The mildest immune deficiency is IGA deficiency. This can be a low level of IGA for the first few years of life or for the patient's entire life. There is no way to treat this with replacement of IGA and so the standard of care is to keep that patient on low dose antibiotics to prevent the frequent upper respiratory infections. Most patients with IGA deficiency do very well and many outgrow their condition as they get older. The important thing is that they are properly diagnosed and closely followed until they outgrow it.
A much more serious deficiency is IGG deficiency or IGG-2 sub-fraction deficiency. This requires IGG replacement, usually given as intravenous drip every two to four weeks. This is very costly, up to a thousand dollars plus for treatment, and potentially dangerous. These patients are carefully followed and treated under the guidance of an immunologist. Deficiencies of the white blood cells, such as T-cell deficiency, are much more rare and are also followed under the treatment of an immunologist usually in a major medical center. Compliment deficiencies are even more rare and white cell polymorphoneucleocyte white blood cell abnormalities. All of these rare conditions are treated under the direction of hematologists and oncologists.

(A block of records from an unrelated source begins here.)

(** The values a render computes before building the result. *)
Definition render_error (o : Options) (q : QueryLayer) (st : HookState) : option Error :=
  or_else (q_error (geolocation q))
    (or_else (q_error (render_exchange o q (st_localCurrency st)))
       (or_else (slot_mismatch o q st).1.1 (slot_apiKeyError o st).1.1)).

Definition render_converted (o : Options) (q : QueryLayer) (st : HookState)
  : option Js.number :=
  convertedPrice_of (basePrice o) (render_rate o q (st_localCurrency st))
    (slot_mismatch o q st).1.1.

Definition render_resultDeps (o : Options) (q : QueryLayer) (st : HookState) : ResultDeps :=
  (render_converted o q st, st_localCurrency st, upperBaseCurrency o,
   render_rate o q (st_localCurrency st),
   render_isLoading o q (st_localCurrency st), render_error o q st).

Definition slot_result (o : Options) (q : QueryLayer) (st : HookState) :=
  useMemo (resultMemo st) (render_resultDeps o q st)
    (result_create (render_resultDeps o q st)) (slot_mismatch o q st).2.

Definition render_currencyDeps (o : Options) (q : QueryLayer) : CurrencyEffectDeps :=
  (upperManualCurrency o, geo_currency <$> q_data (geolocation q)).

Definition render_successDeps (o : Options) (q : QueryLayer) (st : HookState)
  : SuccessEffectDeps :=
  (render_isLoading o q (st_localCurrency st), render_error o q st,
   render_converted o q st, (slot_result o q st).1.1).

Definition render_errorDeps (o : Options) (q : QueryLayer) (st : HookState)
  : ErrorEffectDeps :=
  (render_isLoading o q (st_localCurrency st), render_error o q st).

(** The callbacks the success effect invokes. *)
Definition success_calls (o : Options) (q : QueryLayer) (st : HookState) : list Call :=
  if effect_due (successEffect st) (render_successDeps o q st)
     && negb (render_isLoading o q (st_localCurrency st))
     && negb (bool_decide (is_Some (render_error o q st)))
     && bool_decide (is_Some (render_converted o q st))
  then match onSuccess o with
       | Some f => [CallOnSuccess f (slot_result o q st).1.1]
       | None => []
       end
  else [].

(** The callbacks the error effect invokes. *)
Definition error_calls (o : Options) (q : QueryLayer) (st : HookState) : list Call :=
  if effect_due (errorEffect st) (render_errorDeps o q st)
     && negb (render_isLoading o q (st_localCurrency st))
  then match render_error o q st, onError o with
       | Some e, Some f => [CallOnError f e]
       | _, _ => []
       end
  else [].

(** The snapshot a render returns. *)
Definition snapshot (o : Options) (q : QueryLayer) (st : HookState) : CurrencyResult :=
  result_value (returned (useCurrencyConverter o q st)).

(** The error objects a render holds, by source. *)
Definition geolocationError (q : QueryLayer) : option Error :=
  q_error (geolocation q).

Definition rateFetchError (o : Options) (q : QueryLayer) (st : HookState) : option Error :=
  q_error (exchangeRates q (upperBaseCurrency o) (st_localCurrency st)).

Definition mismatchError (o : Options) (q : QueryLayer) (st : HookState) : option Error :=
  (slot_mismatch o q st).1.1.

Definition credentialError (o : Options) (st : HookState) : option Error :=
  (slot_apiKeyError o st).1.1.

(** The rate table a render holds. *)
Definition rateResponse (o : Options) (q : QueryLayer) (st : HookState)
  : option ExchangeRateResponse :=
  q_data (exchangeRates q (upperBaseCurrency o) (st_localCurrency st)).

(** The access key is absent, undefined, or trims to the empty string. *)
Definition key_absent_or_blank (key : option string) : Prop :=
  key = None \/ exists k, key = Some k /\ Js.trim k = "".

(** A manual currency is supplied. *)
Definition manual_supplied (o : Options) : Prop :=
  exists manual, manualCurrency o = Some manual /\ manual <> "".

(** The first error present in a list of sources. *)
Fixpoint first_present (sources : list (option Error)) : option Error :=
  match sources with
  | [] => None
  | Some e :: _ => Some e
  | None :: rest => first_present rest
  end.

(** The resolved currency is no property of a fetched rate table. *)
Definition mismatch_applies (local : option string)
    (response : option ExchangeRateResponse) : bool :=
  match local, response with
  | Some code, Some r =>
      match conversion_rates r with
      | Some rates => Js.truthy code && negb (has_rate rates code)
      | None => false
      end
  | _, _ => false
  end.

(** [hay.includes(needle)] *)
Fixpoint includes (needle hay : string) : bool :=
  String.prefix needle hay
  || match hay with
     | EmptyString => false
     | String _ rest => includes needle rest
     end.

(** Once the currency effect has run with a manual currency, the state
    holds that currency (an invariant of the reachable states). *)
Definition currency_synced (st : HookState) : Prop :=
  forall manual geo,
    currencyEffect st = Some (manual, geo) ->
    Js.truthy_opt manual = true ->
    st_localCurrency st = manual.

(* ===================================================================== *)
(** * Requests that differ in letter case *)
(* ===================================================================== *)

(** Two characters that are equal or the two cases of one letter. *)
Definition same_letter (x y : ascii) : bool :=
  bool_decide (x = y)
  || (Js.is_lower x && bool_decide (y = Js.char_upper x))
  || (Js.is_upper x && bool_decide (y = Js.char_lower x)).

(** Two strings that differ at most in the case of their letters. *)
Fixpoint same_ignoring_case (a b : string) : bool :=
  match a, b with
  | EmptyString, EmptyString => true
  | String x a', String y b' => same_letter x y && same_ignoring_case a' b'
  | _, _ => false
  end.

(** Two requests that are identical except for the letter case of
    [baseCurrency] and [manualCurrency]. *)
Definition differ_only_in_case (o1 o2 : Options) : Prop :=
  basePrice o1 = basePrice o2
  /\ apiKey o1 = apiKey o2
  /\ onSuccess o1 = onSuccess o2
  /\ onError o1 = onError o2
  /\ same_ignoring_case (opt_baseCurrency o1) (opt_baseCurrency o2) = true
  /\ match manualCurrency o1, manualCurrency o2 with
     | Some a, Some b => same_ignoring_case a b = true
     | None, None => True
     | _, _ => False
     end.

(* ===================================================================== *)
(** * Re-rendering with other callbacks *)
(* ===================================================================== *)

(** The same request with other callback functions. *)
Definition with_callbacks (o : Options) (cb : option Callback * option Callback) : Options :=
  {| basePrice := basePrice o;
     opt_baseCurrency := opt_baseCurrency o;
     apiKey := apiKey o;
     manualCurrency := manualCurrency o;
     onSuccess := cb.1;
     onError := cb.2 |}.

(** The same hook state with other contents in the two refs. *)
Definition set_refs (st : HookState) (success failure : option Callback) : HookState :=
  {| st_localCurrency := st_localCurrency st;
     onSuccessRef := success;
     onErrorRef := failure;
     apiKeyMemo := apiKeyMemo st;
     mismatchMemo := mismatchMemo st;
     resultMemo := resultMemo st;
     currencyEffect := currencyEffect st;
     successEffect := successEffect st;
     errorEffect := errorEffect st;
     nextId := nextId st |}.

(** The callback a call went to is the one supplied in [o]. *)
Definition to_latest (o : Options) (c : Call) : Prop :=
  match c with
  | CallOnSuccess f _ => onSuccess o = Some f
  | CallOnError g _ => onError o = Some g
  end.

(** The outcome of a render has not been notified yet: the instance is
    fresh, or [isLoading], [error], [convertedPrice] or the result object
    changed since its previous render. *)
Definition success_newly_reached (o : Options) (q : QueryLayer) (st : HookState) : Prop :=
  successEffect st <> Some (render_successDeps o q st).

Definition error_newly_reached (o : Options) (q : QueryLayer) (st : HookState) : Prop :=
  errorEffect st <> Some (render_errorDeps o q st).

(** Renders of the same request against the same query layer, each with
    its own callbacks. *)
Definition rerenders (o : Options) (q : QueryLayer)
    (later : list (option Callback * option Callback)) : list Render :=
  map (fun cb => mkRender (with_callbacks o cb) q) later.

(* ===================================================================== *)
(** * Rounding to two decimal places *)
(* ===================================================================== *)

(** The magnitude [m * 2^e] of a finite Number, as a rational. *)
Definition magnitude (m : positive) (e : Z) : Q :=
  if 0 <=? e then inject_Z (Z.pos m * 2 ^ e) else Z.pos m # Z.to_pos (2 ^ (- e)).

(** Rounding to two decimal places, half away from zero, as the
    specification words it: the nearest multiple of 1/100, a tie going to
    the one of larger magnitude. *)
Definition round2_half_away (x : Q) : Q :=
  let n := Qfloor (Qabs x * 100 + (1 # 2)) in
  ((if Qlt_le_dec x 0 then inject_Z (- n) else inject_Z n) / 100)%Q.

One of the worst new deficiencies is called SCID or Severe Combined Immuno-Deficiency. This is a fatal condition unless treated by bone marrow transplantation and/or new genetic measures such as enzyme replacement. The first case of genetic enzyme replacement for an aminodeaminase patient was done successfully just a few months ago. It is hoped that more serious genetic diseases, and particularly immune deficiencies, will be able to be treated in this way in the future.
The great majority of patients who have frequent infections do not have immune deficiencies; however, it is always worth while checking immunoglobulin levels and T-cell function. It is also worth checking compliment levels and polymorphronucleocyte function in any patient who seems to have an abnormal frequency of infections particularly if they are serious (such as pneumonia, sepsis, meningitis or large abscesses). Your pediatrician can advise you in proper workup and referral of conditions.